(** What follows the retry loop once a probe has returned: the address is
    split, the port converted, the endpoint probed. *)
Lemma wait_after_ready s last payload sql_address s1 :
  retry (get_environment env) 600 [AssertionError] s = (Ok last, s1) →
  body last = Some payload →
  ready_with payload sql_address →
  wait_for_environmentd env max_str_digits s
  = match py_split sql_address ":" with
    | Raise e => (Raise e, s1)
    | Ok pieces =>
        match unpack2 pieces with
        | Raise e => (Raise e, s1)
        | Ok (host, port_text) =>
            match py_int max_str_digits port_text with
            | Raise e => (Raise e, s1)
            | Ok port =>
                match wait_for_connectable env (host, port) 300 s1 with
                | (Ok _, s2) => (Ok payload, s2)
                | (Raise e, s2) => (Raise e, s2)
                end
            end
        end
    end.
Proof.
  intros Hretry Hbody (m & region_info & -> & Hinfo & Hres & Hsql & Htruthy).
  unfold wait_for_environmentd.
  rewrite (bind_ok _ _ _ _ _ Hretry).
  unfold response_json. rewrite Hbody. run_lift.
  cbn [py_getitem]. rewrite Hinfo. run_lift.
  cbn [py_getitem]. rewrite Hsql. run_lift.
  destruct (py_split sql_address ":") as [pieces|e]; [|reflexivity].
  run_lift.
  destruct (unpack2 pieces) as [[host port_text]|e]; [|reflexivity].
  run_lift.
  destruct (py_int max_str_digits port_text) as [port|e]; [|reflexivity].
  run_lift. rewrite bind_run.
  destruct (wait_for_connectable env (host, port) 300 s1) as [[[]|e] s2];
    reflexivity.
Qed.

Lemma poll_until_ready config pending last payload sql_address w w1 tr :
  Forall (λ r, not_ready_response r = true) pending →
  (length pending < 600)%nat →
  is_2xx (status_code last) = true →
  body last = Some payload →
  ready_with payload sql_address →
  plays env config w ((probe_event config <$> pending) ++ [probe_event config last]) w1 →
  retry (get_environment env) 600 [AssertionError] (mkState config w tr)
  = (Ok last,
     mkState config w1
       (tr ++ (probe_event config <$> pending) ++ [probe_event config last])).
Proof.
  intros Hpending Hlen Hstatus Hbody Hready Hplay.
  apply plays_app in Hplay as (wm & Hplay1 & Hplay2).
  replace 600%nat with (length pending + S (599 - length pending))%nat by lia.
  rewrite (poll_pending config pending _ w wm tr Hpending Hplay1).
  rewrite app_assoc.
  apply retry_ok. eapply probe_ready; eassumption.
Qed.

End ProbeFacts.

Section DeleteFacts.
Context {W : Type} (env : Collaborators W).

(** One attempt of the DELETE, by the answer of the region API. *)
Lemma delete_attempt_run config w tr ans w1 :
  region_api env (delete_request config) config w = (ans, config, w1) →
  delete_environment env (mkState config w tr)
  = (match ans with
     | Responded r => if is_2xx (status_code r) then Ok tt else Raise HTTPError
     | TransportFailure => Raise HTTPError
     | Crashed e => Raise e
     end, mkState config w1 (tr ++ [delete_event config ans])).
Proof.
  intros Hdel. unfold delete_environment. run_gets.
  rewrite bind_run. unfold delete.
  rewrite (http_call_run env _ _ _ _ _ _ _ Hdel).
  destruct ans as [r| |e]; try reflexivity.
  destruct (is_2xx (status_code r)); reflexivity.
Qed.

Lemma delete_attempt_fails config w tr ans w1 :
  http_level_failure ans = true →
  plays env config w [delete_event config ans] w1 →
  delete_environment env (mkState config w tr)
  = (Raise HTTPError, mkState config w1 (tr ++ [delete_event config ans])).
Proof.
  intros Hfail Hplay.
  apply plays_http_inv in Hplay as (w' & Hdel & Hnil).
  apply plays_nil_inv in Hnil. subst w'.
  rewrite (delete_attempt_run _ _ _ _ _ Hdel).
  destruct ans as [r| |e]; cbn [http_level_failure] in Hfail.
  - apply negb_true_iff in Hfail. rewrite Hfail. reflexivity.
  - reflexivity.
  - apply bool_decide_eq_true in Hfail. subst e. reflexivity.
Qed.

(** HTTP-level failures use up one attempt each. *)
Lemma delete_failures config failures n w w1 tr :
  Forall (λ ans, http_level_failure ans = true) failures →
  plays env config w (delete_event config <$> failures) w1 →
  retry (delete_environment env) (length failures + n) [HTTPError]
        (mkState config w tr)
  = retry (delete_environment env) n [HTTPError]
          (mkState config w1 (tr ++ (delete_event config <$> failures))).
Proof.
  apply (retry_replay env (delete_environment env) [HTTPError]
           (delete_event config) (λ ans, http_level_failure ans = true)).
  intros ans w0 w2 tr0 Hplay Hans. exists HTTPError.
  split; [apply list_elem_of_singleton; reflexivity
         | apply delete_attempt_fails; assumption].
Qed.

Lemma delete_until_accepted config failures r w w1 tr :
  Forall (λ ans, http_level_failure ans = true) failures →
  (length failures < 10)%nat →
  is_2xx (status_code r) = true →
  plays env config w
    ((delete_event config <$> failures) ++ [delete_event config (Responded r)]) w1 →
  retry (delete_environment env) 10 [HTTPError] (mkState config w tr)
  = (Ok tt,
     mkState config w1
       (tr ++ (delete_event config <$> failures)
           ++ [delete_event config (Responded r)])).
Proof.
  intros Hfail Hlen Hstatus Hplay.
  apply plays_app in Hplay as (wm & Hplay1 & Hplay2).
  apply plays_http_inv in Hplay2 as (w' & Hdel & Hnil).
  apply plays_nil_inv in Hnil. subst w'.
  replace 10%nat with (length failures + S (9 - length failures))%nat by lia.
  rewrite (delete_failures config failures _ w wm tr Hfail Hplay1).
  rewrite app_assoc.
  apply retry_ok. rewrite (delete_attempt_run _ _ _ _ _ Hdel), Hstatus. reflexivity.
Qed.

(** The three absence checks that follow an accepted DELETE, by the answers
    of the resource store. *)
Lemma delete_checks config w tr w0 tr0 a1 a2 a3 w1 w2 w3 :
  retry (delete_environment env) 10 [HTTPError] (mkState config w tr)
  = (Ok tt, mkState config w0 tr0) →
  resource_store env (namespace_query config) w0 = (a1, w1) →
  resource_store env (environment_query config) w1 = (a2, w2) →
  resource_store env (assignment_query config) w2 = (a3, w3) →
  let c1 := EKubectl (namespace_query config) a1 in
  let c2 := EKubectl (environment_query config) a2 in
  let c3 := EKubectl (assignment_query config) a3 in
  delete_environment_assignment env (mkState config w tr)
  = match a1 with
    | Found _ => (Raise AssertionError, mkState config w1 (tr0 ++ [c1]))
    | KubectlFailed e => (Raise e, mkState config w1 (tr0 ++ [c1]))
    | NotFound =>
        match a2 with
        | Found _ => (Raise AssertionError, mkState config w2 (tr0 ++ [c1; c2]))
        | KubectlFailed e => (Raise e, mkState config w2 (tr0 ++ [c1; c2]))
        | NotFound =>
            match a3 with
            | Found _ =>
                (Raise AssertionError, mkState config w3 (tr0 ++ [c1; c2; c3]))
            | KubectlFailed e => (Raise e, mkState config w3 (tr0 ++ [c1; c2; c3]))
            | NotFound => (Ok tt, mkState config w3 (tr0 ++ [c1; c2; c3]))
            end
        end
    end.
Proof.
  intros Hretry H1 H2 H3 c1 c2 c3. subst c1 c2 c3.
  unfold delete_environment_assignment. run_gets.
  rewrite (bind_ok _ _ _ _ _ Hretry). run_gets.
  rewrite bind_run.
  rewrite (kubectl_get_or_none_run env _ _ _ _ _ _ _ _ _ H1).
  destruct a1 as [resource1| |e1]; try reflexivity. tidy.
  run_lift. run_gets. rewrite bind_run.
  rewrite (kubectl_get_or_none_run env _ _ _ _ _ _ _ _ _ H2).
  rewrite <- app_assoc.
  destruct a2 as [resource2| |e2]; try reflexivity. tidy.
  run_lift. run_gets. rewrite bind_run.
  rewrite (kubectl_get_or_none_run env _ _ _ _ _ _ _ _ _ H3).
  rewrite <- app_assoc.
  destruct a3 as [resource3| |e3]; reflexivity.
Qed.

End DeleteFacts.

Section CreateFacts.
Context {W : Type} (env : Collaborators W).

Lemma patch_body_eq image :
  match image with
  | Some image0 => <["environmentdImageRef" := JStr image0]> ∅
  | None => ∅
  end = patch_body image.
Proof. destruct image; reflexivity. Qed.

Lemma patch_body_lookup image key :
  patch_body image !! key
  = if decide (key = "environmentdImageRef") then JStr <$> image else None.
Proof.
  destruct image as [image|]; cbn [patch_body fmap option_fmap option_map].
  - case_decide as Hkey.
    + subst key. apply lookup_singleton_eq.
    + apply lookup_singleton_ne. congruence.
  - rewrite lookup_empty. case_decide; reflexivity.
Qed.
⁂
◆ **Problem to work on**
From the entries above, extract only the lines running from the one containing "Lemma poll_until_ready config" through the one containing "intros Hfail Hplay.", inclusive.

◆ **Reply**
Lemma poll_until_ready config pending last payload sql_address w w1 tr :
  Forall (λ r, not_ready_response r = true) pending →
  (length pending < 600)%nat →
  is_2xx (status_code last) = true →
  body last = Some payload →
  ready_with payload sql_address →
  plays env config w ((probe_event config <$> pending) ++ [probe_event config last]) w1 →
  retry (get_environment env) 600 [AssertionError] (mkState config w tr)
  = (Ok last,
     mkState config w1
       (tr ++ (probe_event config <$> pending) ++ [probe_event config last])).
Proof.
  intros Hpending Hlen Hstatus Hbody Hready Hplay.
  apply plays_app in Hplay as (wm & Hplay1 & Hplay2).
  replace 600%nat with (length pending + S (599 - length pending))%nat by lia.
  rewrite (poll_pending config pending _ w wm tr Hpending Hplay1).
  rewrite app_assoc.
  apply retry_ok. eapply probe_ready; eassumption.
Qed.

End ProbeFacts.

Section DeleteFacts.
Context {W : Type} (env : Collaborators W).

(** One attempt of the DELETE, by the answer of the region API. *)
Lemma delete_attempt_run config w tr ans w1 :
  region_api env (delete_request config) config w = (ans, config, w1) →
  delete_environment env (mkState config w tr)
  = (match ans with
     | Responded r => if is_2xx (status_code r) then Ok tt else Raise HTTPError
     | TransportFailure => Raise HTTPError
     | Crashed e => Raise e
     end, mkState config w1 (tr ++ [delete_event config ans])).
Proof.
  intros Hdel. unfold delete_environment. run_gets.
  rewrite bind_run. unfold delete.
  rewrite (http_call_run env _ _ _ _ _ _ _ Hdel).
  destruct ans as [r| |e]; try reflexivity.
  destruct (is_2xx (status_code r)); reflexivity.
Qed.

Lemma delete_attempt_fails config w tr ans w1 :
  http_level_failure ans = true →
  plays env config w [delete_event config ans] w1 →
  delete_environment env (mkState config w tr)
  = (Raise HTTPError, mkState config w1 (tr ++ [delete_event config ans])).
Proof.
  intros Hfail Hplay.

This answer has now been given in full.